Four women artists question the world at SALT exhibition
Hatice Utkan Özden
SALT Beyoğlu’s new exhibition “Flickering Lights” gathers four women artists who aim to question how we perceive the world around us.
In the exhibition, one can examine how language and history can change the way we experience the space around us. The curator of the exhibition, Annie Fletcher, says the works almost “occupy the building of SALT.” In a way, this exhibition opens a new way of understanding what we see or how we perceive information within our environment.
Each work stands as a poetic way of occupying space. Artists Anna Boghiguian, Rana Hamadeh, Navine G. Khan-Dossos, and Merve Ünsal use the perception of “present” and how that moment can change the things that we perceive and see. On the one hand, we get to question ourselves: Is everything we see consisting of reality, or is it just the way we understand and perceive things.
The name of the exhibition comes from a chapter of Cixin Liu’s science fiction novel’s English edition “The Three-Body Problem” (2014). “The Universe Flickers” takes on the idea of reconfiguration of history and future. The story is about a protagonist seeing a set of numbers counting down before his eyes, proving that the universe was flickering. He transcends the limits of human experience and tests his understandings of the world.
In this sense, the four women artists look at how our knowledge, history, and perception of the moment can affect what we experience in the present. On the other hand, we can say that women artists are doing this from a brilliant point of view as they scrutinize each noise, research every piece of information, see and observe each image. Nothing is left loose in the exhibition, and everything connects; it almost becomes just one work in one whole building.
The exhibition’s aim is to take the SALT Beyoğlu building as its departure point. The artists’ practices are mainly influenced by the intellectual and critical impulses of feminism and queer theory, trouble the capacities and the limits of political representation.

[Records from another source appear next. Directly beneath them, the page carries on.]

(** C5, as the code has it.  On a cache miss or an invalid cache: when the
    catalog fetch fails, the call returns failure and leaves every piece of
    state as it was (so a session that was not authenticated stays so); when
    the catalog is fetched and the permission fetch fails, the call still
    returns success with the session authenticated, and writes nothing; and
    whenever the call changes the disk, the permission fetch had given a
    parsed fragment and a raw body from which [extractRawResponse] extracts
    a shape. *)
Theorem initializePermissions_on_cache_miss (h : Js.Host) (now : Z)
    (apiKey apiUrl : string)
    (discoveryResponse : Js.Fetched Discovery.DiscoveryResponse)
    (planResponse : Js.Fetched Json.value) (w : World) :
  cacheMiss h now apiKey apiUrl w →
  let outcome :=
    initializePermissions h now apiKey apiUrl discoveryResponse planResponse w in
  let planResult := fst (fetchPlanLimits now planResponse (planLimitsState w)) in
  (¬ catalogFetched now discoveryResponse w →
   ∃ result, outcome = Returned result w ∧ Permissions.success result = false) ∧
  (catalogFetched now discoveryResponse w → PlanLimits.success planResult = false →
   ∃ result w',
     outcome = Returned result w' ∧ Permissions.success result = true ∧
     authenticated (permissionState w') = true ∧ disk w' = disk w) ∧
  (∀ result w',
     outcome = Returned result w' → disk w' ≠ disk w →
     ∃ raw fragment extracted,
       rawResponse planResult = Some raw ∧
       parsed planResult = Some fragment ∧
       Cache.extractRawResponse raw = Some extracted).
Proof.
  intros Hmiss outcome planResult. subst outcome.
  rewrite (initializePermissions_miss _ _ _ _ _ _ _ Hmiss).
  unfold initializeFresh, catalogFetched.
  destruct (Discovery.fetchDiscoveryEndpoints now discoveryResponse (endpointCatalog w))
    as [discoveryResult catalog]. cbn [fst].
  destruct (Discovery.success discoveryResult); cbn [negb].
  - subst planResult.
    destruct (fetchPlanLimits now planResponse (planLimitsState w))
      as [planResult planState]. cbn [fst].
    split; [intros Hn; now contradiction Hn|]. split.
    + intros _ ->. eexists _, _. split; [reflexivity|]. repeat split.
    + intros result w'.
      destruct (PlanLimits.success planResult);
        [|intros [= <- <-] Hd; now contradiction Hd].
      destruct (PlanLimits.rawResponse planResult) as [raw|];
        [|intros [= <- <-] Hd; now contradiction Hd].
      destruct (parsed planResult) as [fragment|];
        [|intros [= <- <-] Hd; now contradiction Hd].
      destruct (Json.truthy raw); [|intros [= <- <-] Hd; now contradiction Hd].
      destruct (Cache.extractRawResponse raw) as [extracted|] eqn:Hex;
        [|intros [= <- <-] Hd; now contradiction Hd].
      intros _ _. exists raw, fragment, extracted. auto.
  - split; [intros _; eexists; split; reflexivity|].
    split; [discriminate|]. intros result w' [= <- <-] Hd. now contradiction Hd.
Qed.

Maybe the attempt of the curator is not showing us how women artists can occupy a building. But as the viewer wanders between floors, it appears that seeing the works become understanding works and finally the viewer becomes a part of the exhibition with all the sound, noise, image that surrounds her. In a way, the exhibition turns out to be a meditative process in the present.
Each floor belongs to an artist
Every floor of the building has been allocated for a different work. At the top floor is Hamadeh’s work, part of a long-term operatic project, which investigates the notion of testimonials in an attempt to disrupt the centrality of citizenship. Boghiguian’s drawings and paintings operate as reflections on the geopolitical conditions in which her subjects live.
On the other hand, Khan-Dossos relates her work to the 150-year-long histories of the Siniossoglou Apartment, today SALT Beyoğlu, by a mural painting and helps us remember the building’s original use of space as retail on the street level and domestic residences on its upper floors. Ünsal, on the other hand, negotiates the thresholds of dwellings through positioning them in stark dualities, always concerning herself as an aural and visual voyeur. By creating protagonists of architectural buildings, human subjects become occupiers, while the artist extrapolates on that position of being “inside,” literally and metaphorically.
The exhibition continues until Dec. 30.